Go through the entries below line by line and tally those holding "every"; write only the tally.

### SUPPLIED MATERIAL

Start of Block

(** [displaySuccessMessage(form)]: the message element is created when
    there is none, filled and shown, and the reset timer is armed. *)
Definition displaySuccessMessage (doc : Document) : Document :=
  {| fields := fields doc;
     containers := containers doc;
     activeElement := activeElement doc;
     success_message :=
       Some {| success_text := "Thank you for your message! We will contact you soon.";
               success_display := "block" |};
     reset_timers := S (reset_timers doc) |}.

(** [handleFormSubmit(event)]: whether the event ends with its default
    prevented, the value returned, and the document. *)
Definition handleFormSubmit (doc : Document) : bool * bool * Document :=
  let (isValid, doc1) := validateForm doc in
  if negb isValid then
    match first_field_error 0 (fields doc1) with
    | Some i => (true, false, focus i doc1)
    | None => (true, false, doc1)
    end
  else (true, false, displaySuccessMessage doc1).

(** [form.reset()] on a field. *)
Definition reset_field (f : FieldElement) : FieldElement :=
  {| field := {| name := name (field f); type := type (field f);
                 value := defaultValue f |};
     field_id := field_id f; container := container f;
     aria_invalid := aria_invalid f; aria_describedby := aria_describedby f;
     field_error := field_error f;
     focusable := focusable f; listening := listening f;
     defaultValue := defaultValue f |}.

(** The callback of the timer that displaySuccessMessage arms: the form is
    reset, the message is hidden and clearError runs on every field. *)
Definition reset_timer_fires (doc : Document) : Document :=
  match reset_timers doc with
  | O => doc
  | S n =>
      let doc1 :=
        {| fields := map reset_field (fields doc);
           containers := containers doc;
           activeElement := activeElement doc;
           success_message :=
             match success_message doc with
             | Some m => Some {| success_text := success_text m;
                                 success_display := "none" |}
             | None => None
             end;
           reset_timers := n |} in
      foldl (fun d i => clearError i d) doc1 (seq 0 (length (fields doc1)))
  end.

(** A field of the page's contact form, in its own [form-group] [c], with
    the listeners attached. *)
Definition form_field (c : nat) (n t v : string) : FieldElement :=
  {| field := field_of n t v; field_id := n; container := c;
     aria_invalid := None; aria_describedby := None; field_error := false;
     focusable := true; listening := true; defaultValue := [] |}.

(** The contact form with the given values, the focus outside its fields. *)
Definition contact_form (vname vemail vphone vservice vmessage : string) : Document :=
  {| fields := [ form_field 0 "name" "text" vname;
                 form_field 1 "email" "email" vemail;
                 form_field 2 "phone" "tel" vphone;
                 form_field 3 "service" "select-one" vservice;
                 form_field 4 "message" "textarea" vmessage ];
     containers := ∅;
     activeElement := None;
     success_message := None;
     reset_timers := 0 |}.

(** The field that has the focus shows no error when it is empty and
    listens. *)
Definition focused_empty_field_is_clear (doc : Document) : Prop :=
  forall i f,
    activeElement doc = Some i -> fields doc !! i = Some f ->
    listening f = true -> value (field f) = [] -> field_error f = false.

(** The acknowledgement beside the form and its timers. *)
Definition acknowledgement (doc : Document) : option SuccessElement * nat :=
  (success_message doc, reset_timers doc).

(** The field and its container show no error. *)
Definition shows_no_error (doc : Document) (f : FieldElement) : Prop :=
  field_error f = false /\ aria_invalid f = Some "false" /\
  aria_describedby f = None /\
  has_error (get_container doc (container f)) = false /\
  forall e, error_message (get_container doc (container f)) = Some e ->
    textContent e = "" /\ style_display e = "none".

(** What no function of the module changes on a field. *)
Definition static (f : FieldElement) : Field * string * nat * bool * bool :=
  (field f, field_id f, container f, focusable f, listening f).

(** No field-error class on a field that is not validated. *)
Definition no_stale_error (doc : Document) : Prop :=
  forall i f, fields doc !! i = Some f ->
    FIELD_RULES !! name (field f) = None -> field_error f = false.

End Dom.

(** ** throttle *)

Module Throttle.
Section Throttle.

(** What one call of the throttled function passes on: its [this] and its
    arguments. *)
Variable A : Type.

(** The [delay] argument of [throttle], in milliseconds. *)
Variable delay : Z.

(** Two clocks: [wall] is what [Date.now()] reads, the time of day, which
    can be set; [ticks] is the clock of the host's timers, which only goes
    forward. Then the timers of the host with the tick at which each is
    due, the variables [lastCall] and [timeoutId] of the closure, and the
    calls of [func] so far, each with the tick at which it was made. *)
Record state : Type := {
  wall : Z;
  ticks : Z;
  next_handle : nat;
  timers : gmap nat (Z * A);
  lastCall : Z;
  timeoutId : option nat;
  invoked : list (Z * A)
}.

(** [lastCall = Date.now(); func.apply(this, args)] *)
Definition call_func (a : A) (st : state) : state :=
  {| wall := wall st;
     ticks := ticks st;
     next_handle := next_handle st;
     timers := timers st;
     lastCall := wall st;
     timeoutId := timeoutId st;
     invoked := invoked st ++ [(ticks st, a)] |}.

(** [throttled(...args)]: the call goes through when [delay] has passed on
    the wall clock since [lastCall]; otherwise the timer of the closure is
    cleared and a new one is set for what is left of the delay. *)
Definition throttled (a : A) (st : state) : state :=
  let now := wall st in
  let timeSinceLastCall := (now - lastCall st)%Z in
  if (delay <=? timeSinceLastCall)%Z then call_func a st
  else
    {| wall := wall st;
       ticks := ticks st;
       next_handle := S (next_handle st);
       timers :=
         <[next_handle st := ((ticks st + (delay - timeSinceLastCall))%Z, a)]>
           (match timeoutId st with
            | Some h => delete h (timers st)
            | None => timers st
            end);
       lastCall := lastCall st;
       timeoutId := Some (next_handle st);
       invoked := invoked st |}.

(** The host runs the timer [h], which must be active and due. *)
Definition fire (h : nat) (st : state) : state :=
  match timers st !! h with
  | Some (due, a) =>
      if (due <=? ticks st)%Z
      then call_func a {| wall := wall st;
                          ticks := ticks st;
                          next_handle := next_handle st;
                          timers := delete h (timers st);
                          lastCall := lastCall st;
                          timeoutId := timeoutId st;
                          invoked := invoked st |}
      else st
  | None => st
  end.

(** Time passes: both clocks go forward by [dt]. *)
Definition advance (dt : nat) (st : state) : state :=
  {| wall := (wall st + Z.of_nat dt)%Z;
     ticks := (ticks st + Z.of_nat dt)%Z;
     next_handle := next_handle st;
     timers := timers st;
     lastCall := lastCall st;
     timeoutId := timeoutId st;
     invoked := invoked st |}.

End of Block
Start of Block

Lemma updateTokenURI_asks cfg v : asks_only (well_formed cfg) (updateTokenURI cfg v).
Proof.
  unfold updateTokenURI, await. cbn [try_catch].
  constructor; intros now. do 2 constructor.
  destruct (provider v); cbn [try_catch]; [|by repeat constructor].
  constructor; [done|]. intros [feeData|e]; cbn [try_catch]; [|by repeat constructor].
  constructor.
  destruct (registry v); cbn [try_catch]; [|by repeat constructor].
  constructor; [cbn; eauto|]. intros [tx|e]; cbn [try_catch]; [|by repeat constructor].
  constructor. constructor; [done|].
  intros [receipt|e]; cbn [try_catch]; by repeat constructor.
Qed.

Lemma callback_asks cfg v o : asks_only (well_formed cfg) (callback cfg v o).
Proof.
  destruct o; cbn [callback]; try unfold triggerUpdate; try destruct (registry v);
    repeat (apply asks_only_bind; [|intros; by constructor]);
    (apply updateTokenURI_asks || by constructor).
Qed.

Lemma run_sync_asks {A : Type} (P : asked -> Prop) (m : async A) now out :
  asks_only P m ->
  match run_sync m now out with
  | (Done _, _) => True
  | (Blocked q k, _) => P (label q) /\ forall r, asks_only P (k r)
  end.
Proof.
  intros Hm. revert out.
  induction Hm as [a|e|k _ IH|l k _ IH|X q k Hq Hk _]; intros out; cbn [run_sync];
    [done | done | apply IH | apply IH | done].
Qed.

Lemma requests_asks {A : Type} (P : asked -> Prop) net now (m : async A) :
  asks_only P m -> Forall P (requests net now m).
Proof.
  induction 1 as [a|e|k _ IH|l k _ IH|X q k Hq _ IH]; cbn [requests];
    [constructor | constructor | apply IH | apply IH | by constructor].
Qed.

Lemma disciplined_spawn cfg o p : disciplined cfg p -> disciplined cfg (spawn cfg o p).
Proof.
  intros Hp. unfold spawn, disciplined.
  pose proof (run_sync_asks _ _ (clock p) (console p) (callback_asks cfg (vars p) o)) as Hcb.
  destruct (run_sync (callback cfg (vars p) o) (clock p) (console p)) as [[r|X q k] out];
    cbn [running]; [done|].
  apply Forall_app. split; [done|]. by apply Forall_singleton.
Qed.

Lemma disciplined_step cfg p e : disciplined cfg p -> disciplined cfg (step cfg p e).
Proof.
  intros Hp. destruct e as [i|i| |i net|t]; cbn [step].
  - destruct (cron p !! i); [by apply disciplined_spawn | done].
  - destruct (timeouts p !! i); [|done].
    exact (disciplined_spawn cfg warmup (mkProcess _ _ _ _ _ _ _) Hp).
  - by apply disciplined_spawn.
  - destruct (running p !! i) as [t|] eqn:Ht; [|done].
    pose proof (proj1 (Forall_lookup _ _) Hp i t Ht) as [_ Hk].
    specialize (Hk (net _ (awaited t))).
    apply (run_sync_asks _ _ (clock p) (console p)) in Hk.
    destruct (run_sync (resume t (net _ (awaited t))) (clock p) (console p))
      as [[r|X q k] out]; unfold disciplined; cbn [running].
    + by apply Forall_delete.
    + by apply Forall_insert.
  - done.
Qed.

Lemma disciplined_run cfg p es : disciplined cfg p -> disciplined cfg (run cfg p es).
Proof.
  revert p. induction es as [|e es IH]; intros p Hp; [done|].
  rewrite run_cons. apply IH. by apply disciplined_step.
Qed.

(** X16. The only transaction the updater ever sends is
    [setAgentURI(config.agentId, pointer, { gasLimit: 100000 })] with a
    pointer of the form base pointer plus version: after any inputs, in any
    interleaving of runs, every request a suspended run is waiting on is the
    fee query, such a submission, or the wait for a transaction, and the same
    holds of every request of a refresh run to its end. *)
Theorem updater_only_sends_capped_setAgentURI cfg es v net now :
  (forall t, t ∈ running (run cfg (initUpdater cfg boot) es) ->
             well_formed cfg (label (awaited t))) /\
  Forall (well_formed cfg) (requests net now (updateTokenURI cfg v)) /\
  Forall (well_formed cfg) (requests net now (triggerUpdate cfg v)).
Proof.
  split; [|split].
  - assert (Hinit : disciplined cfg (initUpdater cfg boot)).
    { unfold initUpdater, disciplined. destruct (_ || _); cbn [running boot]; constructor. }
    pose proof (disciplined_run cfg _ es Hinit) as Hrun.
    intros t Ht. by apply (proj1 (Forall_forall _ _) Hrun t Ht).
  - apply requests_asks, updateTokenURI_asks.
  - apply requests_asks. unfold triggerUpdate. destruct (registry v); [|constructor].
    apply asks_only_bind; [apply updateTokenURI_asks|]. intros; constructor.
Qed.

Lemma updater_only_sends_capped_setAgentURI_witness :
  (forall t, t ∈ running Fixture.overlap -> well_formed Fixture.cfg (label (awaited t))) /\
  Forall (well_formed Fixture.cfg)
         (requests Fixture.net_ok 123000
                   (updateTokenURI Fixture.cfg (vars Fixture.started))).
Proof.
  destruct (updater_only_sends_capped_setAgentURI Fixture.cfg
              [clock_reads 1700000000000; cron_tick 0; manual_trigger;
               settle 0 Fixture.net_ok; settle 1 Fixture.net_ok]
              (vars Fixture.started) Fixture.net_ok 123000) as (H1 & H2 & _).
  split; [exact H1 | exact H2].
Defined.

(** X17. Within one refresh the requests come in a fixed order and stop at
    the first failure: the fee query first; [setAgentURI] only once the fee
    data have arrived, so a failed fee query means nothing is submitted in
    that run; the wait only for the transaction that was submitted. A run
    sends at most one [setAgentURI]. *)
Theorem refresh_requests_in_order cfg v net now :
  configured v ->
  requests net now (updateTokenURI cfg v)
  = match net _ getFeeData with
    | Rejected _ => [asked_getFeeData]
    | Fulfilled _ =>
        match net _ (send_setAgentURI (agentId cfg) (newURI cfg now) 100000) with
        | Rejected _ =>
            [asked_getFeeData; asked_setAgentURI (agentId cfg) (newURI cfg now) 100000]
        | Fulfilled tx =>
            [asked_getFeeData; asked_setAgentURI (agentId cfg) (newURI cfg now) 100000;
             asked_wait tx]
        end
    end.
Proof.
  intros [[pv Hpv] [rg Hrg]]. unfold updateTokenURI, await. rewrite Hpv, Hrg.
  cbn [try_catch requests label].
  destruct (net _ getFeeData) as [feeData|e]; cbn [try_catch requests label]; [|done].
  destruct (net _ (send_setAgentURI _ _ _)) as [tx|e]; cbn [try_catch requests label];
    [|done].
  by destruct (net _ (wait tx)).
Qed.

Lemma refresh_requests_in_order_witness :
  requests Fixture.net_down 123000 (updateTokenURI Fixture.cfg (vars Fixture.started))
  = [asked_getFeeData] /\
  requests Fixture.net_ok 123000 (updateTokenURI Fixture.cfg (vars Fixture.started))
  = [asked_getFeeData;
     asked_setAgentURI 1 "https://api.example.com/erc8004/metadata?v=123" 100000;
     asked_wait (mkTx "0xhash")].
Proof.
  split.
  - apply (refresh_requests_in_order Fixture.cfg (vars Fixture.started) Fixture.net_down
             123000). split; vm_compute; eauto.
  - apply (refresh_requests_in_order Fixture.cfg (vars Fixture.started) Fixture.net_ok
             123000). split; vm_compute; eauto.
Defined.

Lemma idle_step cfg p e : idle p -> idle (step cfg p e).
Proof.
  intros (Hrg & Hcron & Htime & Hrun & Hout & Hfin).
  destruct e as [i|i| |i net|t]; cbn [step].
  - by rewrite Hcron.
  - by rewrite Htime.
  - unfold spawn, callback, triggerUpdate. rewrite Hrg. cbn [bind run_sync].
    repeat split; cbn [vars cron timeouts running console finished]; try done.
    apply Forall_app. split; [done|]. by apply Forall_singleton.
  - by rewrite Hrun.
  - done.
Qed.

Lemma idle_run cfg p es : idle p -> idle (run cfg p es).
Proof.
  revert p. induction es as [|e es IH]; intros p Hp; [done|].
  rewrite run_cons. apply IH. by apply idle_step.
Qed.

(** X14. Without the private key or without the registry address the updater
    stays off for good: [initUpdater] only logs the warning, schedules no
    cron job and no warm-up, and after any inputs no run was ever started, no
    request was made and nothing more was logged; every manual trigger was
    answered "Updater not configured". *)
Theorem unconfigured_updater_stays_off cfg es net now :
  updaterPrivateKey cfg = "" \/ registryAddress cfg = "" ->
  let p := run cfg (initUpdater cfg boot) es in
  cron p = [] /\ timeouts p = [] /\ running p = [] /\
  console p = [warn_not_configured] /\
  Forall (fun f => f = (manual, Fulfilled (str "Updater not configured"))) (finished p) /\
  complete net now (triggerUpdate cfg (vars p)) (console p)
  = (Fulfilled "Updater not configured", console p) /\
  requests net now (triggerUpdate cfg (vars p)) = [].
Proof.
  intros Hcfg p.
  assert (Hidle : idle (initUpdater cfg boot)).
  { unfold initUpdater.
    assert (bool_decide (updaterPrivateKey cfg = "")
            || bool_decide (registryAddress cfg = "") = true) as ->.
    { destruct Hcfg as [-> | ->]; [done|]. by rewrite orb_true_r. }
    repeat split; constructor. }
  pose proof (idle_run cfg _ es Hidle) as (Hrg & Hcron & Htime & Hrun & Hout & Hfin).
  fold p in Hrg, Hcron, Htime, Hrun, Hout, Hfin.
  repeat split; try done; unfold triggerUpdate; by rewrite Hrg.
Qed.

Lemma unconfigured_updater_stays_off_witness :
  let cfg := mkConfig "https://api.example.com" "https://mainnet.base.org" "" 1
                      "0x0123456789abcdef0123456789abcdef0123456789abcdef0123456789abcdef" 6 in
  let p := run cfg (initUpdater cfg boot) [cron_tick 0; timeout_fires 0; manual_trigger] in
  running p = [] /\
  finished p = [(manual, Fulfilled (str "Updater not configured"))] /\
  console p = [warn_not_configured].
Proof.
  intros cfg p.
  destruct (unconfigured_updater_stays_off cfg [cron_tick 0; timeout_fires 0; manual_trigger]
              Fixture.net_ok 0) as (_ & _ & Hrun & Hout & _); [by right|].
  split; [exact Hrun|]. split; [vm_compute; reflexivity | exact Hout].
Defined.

End of Block

### RESPONSE
4